Friday, November 21, 2014

Feed the Sea with Ghosts: The (Partial) Ballad of Deadstorm Pirates

Sorry it's been so long since I've updated, folks. Internet's been hard to come by 'round these parts, but I'm working at it. Right now, I'm typing this entry at the local library, and wanted to let you know about a game I recently played at an arcade in the area.

Well, "arcade" might be stretching things a bit. The steady march of technology over the past fifteen years have made the arcades from my childhood obsolete... the Dreamcast closed the performance gap between home and arcade hardware, and the rise of emulators like MAME means that players no longer have to run to the nearest laundromat or amusement center to scratch their retro gaming itch. These days, arcades are packed with redemption machines like Skeeball and coin bulldozers, along with action games centered around a gimmicky controller that's too impractical for home use. You know, steering wheels, massive rifles, a giant butt you can stick your fingers into... that sort of thing.
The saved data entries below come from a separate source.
(** C8: an SOC frame sets soc_raw = raw / 10, bat_soc = the scaled SOC and
    range_ideal = 262 * (scaled SOC / 100), whether or not a charge is in
    progress.  When a charge is in progress the charge state becomes
    "charging" if the scaled SOC is below 99.5 and "topoff" otherwise; when
    none is in progress the charge state is left as it was.  The
    in-progress flag itself is not touched. *)
Theorem C8_soc_frame :
  forall (t : PidTable) (data : list Z) (len remain : Z) (st : State),
    pids_distinct t ->
    let raw := be16 (byte_at data 0) (byte_at data 1) in
    let st' := IncomingBmsPoll t (batterySoCPid t) data len remain st in
    let scaled := calculateSoc raw st in
    m_soc_raw st' = F32.div (F32.of_Z raw) (F32.of_Z 10) /\
    ms_v_bat_soc st' = scaled /\
    ms_v_bat_range_ideal st' =
      F32.mul (F32.of_Z 262) (F32.div scaled (F32.of_Z 100)) /\
    ms_v_charge_inprogress st' = ms_v_charge_inprogress st /\
    ms_v_charge_state st' =
      (if ms_v_charge_inprogress st then
         if F64.ltb (double_of_float scaled) (F64.lit 199 (-1))
         then "charging" else "topoff"
       else ms_v_charge_state st)%string.
Proof.
  intros t data len remain st Hd raw st' scaled.
  unfold st'. rewrite (IncomingBmsPoll_soc t data len remain st Hd).
  cbv zeta. fold raw.
  assert (Es : calculateSoc raw
                 (set_m_soc_raw (F32.div (F32.of_Z raw) f_10) st) = scaled)
    by reflexivity.
  rewrite !Es.
  change (ms_v_charge_inprogress
            (set_m_soc_raw (F32.div (F32.of_Z raw) f_10) st))
    with (ms_v_charge_inprogress st).
  change d_99_5 with (F64.lit 199 (-1)).
  destruct (ms_v_charge_inprogress st) eqn:Ep.
  - destruct (F64.ltb (double_of_float scaled) (F64.lit 199 (-1)));
      state_simpl; repeat split; exact Ep.
  - state_simpl; repeat split; exact Ep.
Qed.

Lemma C8_soc_frame_witness :
  let st := charging_at (F32.of_Z 50) in
  let st' :=
    IncomingBmsPoll sample_pids (batterySoCPid sample_pids) [3; 172] 2 0 st in
  ms_v_bat_soc st' = F32.of_Z 100 /\
  ms_v_charge_state st' = "topoff"%string /\
  ms_v_bat_range_ideal st' = F32.of_Z 262.
Proof.
  intros st st'.
  destruct (C8_soc_frame sample_pids [3; 172] 2 0 st sample_pids_distinct)
    as (_ & Hsoc & Hrange & _ & Hstate).
  split; [exact Hsoc|]. split; [exact Hstate | exact Hrange].
Defined.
Yikes! You don't have to tell me twice!
(image from Namco America)
These games typically don't have much replay value, but for the first hour, the really good ones will have you convinced that they're the best things you've ever played in your life. Such is the case with Deadstorm Pirates, an obscure Namco release from 2009. Deadstorm Pirates combines the frantic gunplay of Sega's House of the Dead series with the high seas thrills of Pirates of the Caribbean, then adds a "golden gun" with unlimited firepower. There's none of that reloading nonsense here... just keep the trigger squeezed and you'll hose down the hordes of rampaging skeletons with magic bullets. A second player can join the party, and when both players fire at the same point on the screen, their bullets are given a power boost, especially handy against shielded enemies and during boss battles.

Thanks to the inexhaustible golden guns and a generous life bar, Deadstorm Pirates is pretty easy. I finished most of the first stage on a single credit, and would imagine a perfect playthrough would be possible with some practice. Nevertheless, the game is a blast the first time you play it, as all great light gun titles should be. The action is intense, with the screen routinely choked with skeletons, and the graphics, while a little plain, really sell the nautical setting with scurvy shipmates and violently churning seas. You'll even get a chance to steer your ship from time to time with a wheel in the center of the cabinet. Cranking the wheel is exhausting, but narrowly missing that haunted schooner makes it worth nursing a sore arm the next day.

"Wait, grim reapers too?"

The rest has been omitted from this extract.